Day 3 - Physiological Training @ NBL

Hello everyone! On Friday (10-April-2010) the team went to the Neutral Buoyancy Laboratory to undergo high altitude hypoxia training inside the hyperbaric chamber. This pre-flight training is meant to make everyone aware of their personal hypoxia symptoms. Hypoxia is when your body does not get enough oxygen, typically at high elevations. NASA simulates this by placing everyone in a chamber and sucking the air out until equivalent to 25,000 ft. altitude air pressure. Everyone that will be flying on Tuesday/Wednesday (13/14-April-2010) must receive certification from this training.

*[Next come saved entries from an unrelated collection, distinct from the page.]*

(** X4. When the language detector raises on a text that is not blank, the
    exception leaves [translate_text] unless its class is one the handler
    names: a [LangDetectException] propagates, a [ValueError] gives the
    text back with the flag 0 and a message.  The provider is not called
    in either case. *)
Theorem translate_text_detector_failure
    (detect : str -> result str)
    (translate : nat -> str -> str -> translation)
    (text : str) (p : provider) (e : exn) :
  strip text <> [] ->
  detect text = Raise e ->
  (existsb (is_a (exn_cls e)) [ConnectionError; TimeoutError; ValueError]
   = false ->
   translate_text detect translate text p = (Raise e, p))
  /\ (exn_cls e = LangDetectException ->
      translate_text detect translate text p = (Raise e, p))
  /\ (existsb (is_a (exn_cls e)) [ConnectionError; TimeoutError; ValueError]
      = true ->
      exists message,
        translate_text detect translate text p
        = (Ok (text, 0),
           Provider (calls p) (sleeps p) (messages p ++ [message]))).
Proof.
  intros Hblank Hd.
  assert (Hbody :
            translate_text detect translate text p
            = if existsb (is_a (exn_cls e))
                   [ConnectionError; TimeoutError; ValueError]
              then (Ok (text, 0),
                    Provider (calls p) (sleeps p)
                      (messages p
                       ++ [u "Translation failed due to network-related error or invalid input: "
                           ++ exn_msg e]))
              else (Raise e, p)).
  { unfold translate_text, try_except.
    rewrite bool_decide_eq_false_2 by exact Hblank.
    rewrite (FetchFacts.bind_raise _ _ p e p)
      by (unfold of_result; by rewrite Hd).
    cbn [find_handler].
    destruct (existsb (is_a (exn_cls e)) _); reflexivity. }
  split; [|split].
  - intros Hn. rewrite Hbody, Hn. reflexivity.
  - intros Hc. rewrite Hbody, Hc. reflexivity.
  - intros Hy. rewrite Hbody, Hy. eexists. reflexivity.
Qed.
(** * BeyondMokshaBlogs: key codec, blob adapter, replacement coordinator

    A shallow embedding of the storage coordination code of the blog API:
    - [src/services/s3Service.js]   (blob adapter and key codec),
    - [src/utils/presignedUrl.js]   (temporary-access URL issuer),
    - [src/controllers/blogController.js] in its two variants: the one keyed
      by the numeric blog id and the one keyed by the slug.

    Conventions.  A JavaScript string is a sequence of code units; the
    embedding uses [string], i.e. code units below 256, among which the
    regular-expression line terminators are LF and CR.  [null] and
    [undefined] are both [None].  An [async] function is a computation over
    the world (bucket, table, log) that either throws or returns. *)

From stdpp Require Import gmap strings list sorting pretty.
From Stdlib Require Import ZArith Ascii.

Open Scope Z_scope.

(** ** JavaScript string primitives *)

Module Js.

(** [stripPrefix p s] is [Some r] exactly when [s] is [p] followed by [r]. *)
Fixpoint stripPrefix (p s : string) : option string :=
  match p with
  | EmptyString => Some s
  | String a p' =>
      match s with
      | EmptyString => None
      | String b s' => if Ascii.eqb a b then stripPrefix p' s' else None
      end
  end.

Afterward, we were lucky enough to tour the Neutral Buoyancy tank, located in the same building. This is the largest swimming pool in the world that houses a full-scale model of the Space Shuttle cargo bay and International Space Station used to train astronauts. Here are a few of the pictures, enjoy!


At 7:00 am, both teams encounter 4.5 hours of mental stimulation during the high-altitude training lectures. Everyone was excited to be one step closer to flight day.

The teams, and Impedance Team mentor Keith (from an undisclosed Lab), eat lunch outside the Neutral Buoyancy Laboratory (NBL) before heading inside for high altitude training.

The studious scholars making up the BSU microgravity team receive a brief on what to expect in the hyperbaric chamber.

Jordan was the first to be equipped with the oxygen mask for our high altitude training.

Dr. Hay (left) and Dr. Plumlee (right) are just about as excited as the students to enter the hyperbaric chamber for hypoxia training.

Travis (left) and Andrew (right) test out their chamber flight oxygen masks.

Full scale representation of the Space Shuttle's cargo bay used by astronauts during training in the Neutral Buoyancy Tank. The International Space Station model takes up the rest of the pool.

The neutral buoyancy tank is the largest indoor pool in the world at 202 ft. x 102 ft. x 40 ft. This tank holds 6.2 million gallons of water.

Barbara explaining to Andrew and Leslie what every pod on the International Space Station is used for.

Jake checks out the Space Station mockup in the Neutral Buoyancy Tank. Barbara said the thing above his left shoulder is a robot called "Dexter" that helps perform work on the outside of the International Space Station.